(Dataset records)
(** The infinity (or NaN) carrying the sign of [s]. *)
Definition inf_of_sign (s : R) : npfloat :=
  if Rlt_dec 0 s then PInf else if Rlt_dec s 0 then NInf else NaN.

Definition sgn (a : npfloat) : R :=
  match a with
  | Fin r => r
  | PInf => 1
  | NInf => -1
  | NaN => 0
  end.

Definition fneg (a : npfloat) : npfloat :=
  match a with
  | Fin r => Fin (- r)
  | PInf => NInf
  | NInf => PInf
  | NaN => NaN
  end.

Definition fadd (a b : npfloat) : npfloat :=
  match a, b with
  | NaN, _ | _, NaN => NaN
  | Fin x, Fin y => Fin (x + y)
  | PInf, NInf | NInf, PInf => NaN
  | PInf, _ | _, PInf => PInf
  | NInf, _ | _, NInf => NInf
  end.

Definition fsub (a b : npfloat) : npfloat := fadd a (fneg b).

Definition fmul (a b : npfloat) : npfloat :=
  match a, b with
  | NaN, _ | _, NaN => NaN
  | Fin x, Fin y => Fin (x * y)
  | _, _ => inf_of_sign (sgn a * sgn b)
  end.

Definition fdiv (a b : npfloat) : npfloat :=
  match a, b with
  | NaN, _ | _, NaN => NaN
  | Fin x, Fin y => if Req_dec_T y 0 then inf_of_sign x else Fin (x / y)
  | Fin _, _ => Fin 0
  | _, Fin y => inf_of_sign (sgn a * (if Req_dec_T y 0 then 1 else y))
  | _, _ => NaN
  end.

(** [np.square] *)
Definition fsquare (a : npfloat) : npfloat := fmul a a.

(** [np.sqrt] *)
Definition fsqrt (a : npfloat) : npfloat :=
  match a with
  | Fin r => if Rlt_dec r 0 then NaN else Fin (sqrt r)
  | PInf => PInf
  | NInf | NaN => NaN
  end.

(** [np.log] / [torch.log] *)
Definition flog (a : npfloat) : npfloat :=
  match a with
  | Fin r => if Rlt_dec 0 r then Fin (ln r)
             else if Req_dec_T r 0 then NInf else NaN
  | PInf => PInf
  | NInf | NaN => NaN
  end.

Definition fexp (a : npfloat) : npfloat :=
  match a with
  | Fin r => Fin (exp r)
  | PInf => PInf
  | NInf => Fin 0
  | NaN => NaN
  end.

(** [np.isinf] *)
Definition isinf (a : npfloat) : bool :=
  match a with
  | PInf | NInf => true
  | _ => false
  end.

(** [np.nan_to_num] / [torch.nan_to_num] with default arguments: NaN
    becomes zero, an infinity becomes the largest finite value of its
    sign. *)
Definition nan_to_num (a : npfloat) : npfloat :=
  match a with
  | Fin r => Fin r
  | PInf => Fin float_max
  | NInf => Fin (- float_max)
  | NaN => Fin 0
  end.

(** [a == b] *)
Definition feqb (a b : npfloat) : bool :=
  match a, b with
  | Fin x, Fin y => if Req_dec_T x y then true else false
  | PInf, PInf | NInf, NInf => true
  | _, _ => false
  end.

(** The order sorting and argmax use: [-inf < finite < +inf < NaN] (both
    numpy's sort and torch's argmax rank NaN above every number). *)
Definition fltb (a b : npfloat) : bool :=
  match a, b with
  | NaN, _ => false
  | _, NaN => true
  | _, NInf => false
  | NInf, _ => true
  | PInf, _ => false
  | _, PInf => true
  | Fin x, Fin y => if Rlt_dec x y then true else false
  end.

(** [np.sum] of a one-dimensional array *)
Definition fsum (l : list npfloat) : npfloat :=
  fold_left fadd l (Fin 0).

(** The larger of two values; NaN if one of them is. *)
Definition fmax (a b : npfloat) : npfloat :=
  match a, b with
  | NaN, _ | _, NaN => NaN
  | _, _ => if fltb a b then b else a
  end.

(** [row.max()] *)
Definition row_max (row : list npfloat) : npfloat :=
  match row with
  | [] => NInf
  | x :: rest => fold_left fmax rest x
  end.

(** [F.softmax] along the last axis, as torch computes it:
    [exp(x_i - max) / sum_j exp(x_j - max)].  On finite scores this is
    [exp(x_i) / sum_j exp(x_j)]; a row with a +inf or NaN score, or of
    -inf scores only, becomes a row of NaN. *)
Definition softmax (row : list npfloat) : list npfloat :=
  let m := row_max row in
  let e := map (fun x => fexp (fsub x m)) row in
  map (fun x => fdiv x (fsum e)) e.

(** Stable ascending insertion of index [i] into a list of indices sorted
    by [key]. *)
Fixpoint insert_index (key : nat -> npfloat) (i : nat) (sorted : list nat)
  : list nat :=
  match sorted with
  | [] => [i]
  | j :: rest =>
      if fltb (key i) (key j) then i :: j :: rest
      else j :: insert_index key i rest
  end.
(** The two example jobs that share a locator. *)
Lemma resource_identity_consistent_witness :
  exists r,
    is_final_segment (ResourceArn example_job_jan) r
    /\ bk_resource_id (backup_view example_job_jan) = r
    /\ bk_resource_id (backup_view example_job_mar) = r
    /\ (exists rec, rec ∈ get_unique_resources example_jobs /\ ur_resource_id rec = r)
    /\ (forall rec, rec ∈ get_unique_resources example_jobs ->
          ur_resource_arn rec = ResourceArn example_job_mar -> ur_resource_id rec = r)
    /\ r ∈ ODict.keys (resource_summary_of (map backup_view example_jobs))
    /\ r ∈ fr_index (monthly_resource_summary (map backup_view example_jobs))
    /\ (forall x,
          (x ∈ map ur_resource_id (get_unique_resources example_jobs)
           <-> x ∈ map bk_resource_id (map backup_view example_jobs))
          /\ (x ∈ fr_index (monthly_resource_summary (map backup_view example_jobs))
              <-> x ∈ map bk_resource_id (map backup_view example_jobs))).
Proof.
  apply (resource_identity_consistent example_jobs example_job_jan example_job_mar).
  - apply list_elem_of_In. simpl. auto.
  - apply list_elem_of_In. simpl. auto.
  - reflexivity.
Defined.

(** The example client, whose first plan has no fetchable selections. *)
Lemma selection_failure_degrades_witness :
  Forall2 (plan_entry_of example_client) (pages_items (list_backup_plans example_client))
    (plans (fst (generate_backup_report example_client example_collected 90)))
  /\ (forall plan, plan ∈ pages_items (list_backup_plans example_client) ->
        selections_fetch_fails example_client (BackupPlanId plan) ->
        exists e, SelectionsError (BackupPlanId plan) e
                  ∈ snd (generate_backup_report example_client example_collected 90))
  /\ total_backups (fst (generate_backup_report example_client example_collected 90))
     = length (col_backup_jobs example_collected 90)
  /\ job_status_summary (fst (generate_backup_report example_client example_collected 90))
     = get_job_status_summary (col_backup_jobs example_collected 90)
  /\ unique_resources (fst (generate_backup_report example_client example_collected 90))
     = get_unique_resources (col_backup_jobs example_collected 90)
  /\ backups (fst (generate_backup_report example_client example_collected 90))
     = map backup_view (col_backup_jobs example_collected 90)
  /\ storage (fst (generate_backup_report example_client example_collected 90))
     = {| ebs_volumes := col_ebs_volumes example_collected;
          snapshots := col_snapshots example_collected |}.
Proof.
  apply (selection_failure_degrades example_client example_collected 90).
  - reflexivity.
  - repeat constructor; eexists; reflexivity.
Defined.

(** The entry of the first example plan, whose selections could not be
    fetched, is there with no selection, and the failure is printed. *)
Lemma example_plans_degraded :
  map plan_id (fst (get_backup_plans example_client)) = ["plan-1"; "plan-2"]
  /\ map (fun p => length (selections p)) (fst (get_backup_plans example_client))
     = [0%nat; 1%nat]
  /\ snd (get_backup_plans example_client)
     = [SelectionsError "plan-1" (ClientError "AccessDenied")].
Proof. repeat split. Qed.

(** The report of a run without jobs. *)
Lemma empty_backups_raise_witness :
  backups example_empty_report = []
  /\ summary_values (fun q => q) example_empty_report
     = Raise (ValueError "min() arg is an empty sequence")
  /\ project (fun q => q) example_empty_report
     = (Raise (ValueError "min() arg is an empty sequence"), example_empty_report, []).
Proof.
  split; [reflexivity|].
  apply (empty_backups_raise (fun q => q) example_empty_report). reflexivity.
Defined.

(** * Further properties of the pipeline *)

(** ** Status classifier, continued *)

Section StatusMore.
Local Open Scope nat_scope.

Lemma status_key_cases (job : BackupJob) :
  status_key job = State job
  \/ (State job = "COMPLETED" /\ status_key job = "COMPLETED_WITH_ISSUES").
Proof.
  unfold status_key.
  destruct (String.eqb (State job) "COMPLETED") eqn:Es; [|now left].
  destruct (negb _); [right | now left].
  split; [now apply String.eqb_eq | reflexivity].
Qed.

Lemma summary_lookup (jobs : list BackupJob) (k : string) :
  default 0 (get_job_status_summary jobs !! k)
  = length (filter (fun job => status_key job = k) jobs).
Proof. rewrite <- summary_counts. now rewrite lookup_total_alt. Qed.

Lemma summary_lookup_exact (jobs : list BackupJob) (k : string) :
  get_job_status_summary jobs !! k
  = match length (filter (fun job => status_key job = k) jobs) with
    | O => None
    | S n => Some (S n)
    end.
Proof.
  pose proof (summary_lookup jobs k) as Hc.
  pose proof (summary_bound jobs k) as Hb.
  destruct (get_job_status_summary jobs !! k) as [n|] eqn:E; simpl in Hc.
  - destruct Hb as [Hb _]. destruct (Hb (mk_is_Some _ _ eq_refl)) as (job & Hin & Hk).
    rewrite <- Hc. destruct n; [|reflexivity].
    exfalso. symmetry in Hc. apply length_zero_iff_nil in Hc.
    assert (Hf : job ∈ filter (fun job => status_key job = k) jobs)
      by now apply list_elem_of_filter.
    rewrite Hc in Hf. inversion Hf.
  - destruct (filter _ jobs) as [|job rest] eqn:Ef; [reflexivity|].
    exfalso. destruct Hb as [_ Hb].
    assert (Hf : job ∈ filter (fun job => status_key job = k) jobs)
      by (rewrite Ef; constructor).
    apply list_elem_of_filter in Hf as [Hk Hin].
    destruct Hb as [? ?]; [eauto | discriminate].
Qed.
End StatusMore.

(** X1. The status summary does not depend on the order in which the jobs
    were fetched. *)
Theorem status_summary_permutation (jobs jobs' : list BackupJob) :
  jobs ≡ₚ jobs' -> get_job_status_summary jobs = get_job_status_summary jobs'.
Proof.
  intros Hp. apply map_eq. intros k. rewrite !summary_lookup_exact.
  now rewrite Hp.
Qed.

(** The three example jobs, fetched in the opposite order. *)
Lemma status_summary_permutation_witness :
  get_job_status_summary example_jobs = get_job_status_summary (rev example_jobs).
Proof.
  apply (status_summary_permutation example_jobs (rev example_jobs)).
  apply Permutation_rev.
Defined.

Section StatusRows.
Local Open Scope nat_scope.

Lemma length_filter_cons {A : Type} (P : A -> Prop) `{forall x, Decision (P x)}
  (x : A) (l : list A) :
  length (filter P (x :: l)) = (if decide (P x) then 1 else 0) + length (filter P l).
Proof. rewrite filter_cons. now destruct (decide (P x)). Qed.

(** A key is counted in exactly one place: in the row of its name when it
    is one of the five, in no row otherwise. *)
Lemma one_row_per_key (k : string) :
  (if decide (k = "COMPLETED") then 1 else 0)
  + (if decide (k = "COMPLETED_WITH_ISSUES") then 1 else 0)
  + (if decide (k = "FAILED") then 1 else 0)
  + (if decide (k = "EXPIRED") then 1 else 0)
  + (if decide (k = "PARTIAL") then 1 else 0)
  + (if decide (k ∉ fixed_status_rows) then 1 else 0) = 1.
Proof.
  destruct (decide (k ∈ fixed_status_rows)) as [Hin|Hout].
  - unfold fixed_status_rows in Hin.
    repeat (apply elem_of_cons in Hin as [->|Hin]; [reflexivity|]).
    inversion Hin.
  - rewrite (decide_True (P := k ∉ fixed_status_rows)) by exact Hout.
    rewrite !decide_False; [reflexivity|..];
      intros ->; apply Hout; unfold fixed_status_rows;
      repeat (first [apply list_elem_of_here | apply list_elem_of_further]).
Qed.

(** Every job is in one of the five rows or in none. *)
Lemma fixed_rows_accounting (jobs : list BackupJob) :
  fixed_rows_total (get_job_status_summary jobs)
  + length (filter (fun job => status_key job ∉ fixed_status_rows) jobs)
  = length jobs.
Proof.
  unfold fixed_rows_total, fixed_status_rows at 1. simpl.
  rewrite !summary_lookup.
  induction jobs as [|job jobs IH]; [reflexivity|].
  rewrite !length_filter_cons. pose proof (one_row_per_key (status_key job)).
  simpl length. lia.
Qed.

Lemma completed_accounting (jobs : list BackupJob) :
  length (filter (fun job => status_key job = "COMPLETED") jobs)
  + length (filter (fun job => status_key job = "COMPLETED_WITH_ISSUES") jobs)
  = length (filter (fun job => State job = "COMPLETED"
                               \/ State job = "COMPLETED_WITH_ISSUES") jobs).
Proof.
  induction jobs as [|job jobs IH]; [reflexivity|].
  rewrite !length_filter_cons.
  assert ((if decide (status_key job = "COMPLETED") then 1 else 0)
          + (if decide (status_key job = "COMPLETED_WITH_ISSUES") then 1 else 0)
          = (if decide (State job = "COMPLETED" \/ State job = "COMPLETED_WITH_ISSUES")
             then 1 else 0)); [|lia].
  destruct (status_key_cases job) as [Hk|[Hs Hk]]; rewrite Hk.
  - repeat case_decide; try reflexivity; try congruence; intuition congruence.
  - rewrite decide_False by discriminate. rewrite decide_True by reflexivity.
    rewrite decide_True by now left. reflexivity.
Qed.
End StatusRows.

Task brief: Lines that contain "intros" are the result; find them in the entries above and copy each one.

Exercise response:
  intros Hp. apply map_eq. intros k. rewrite !summary_lookup_exact.
      intros ->; apply Hout; unfold fixed_status_rows;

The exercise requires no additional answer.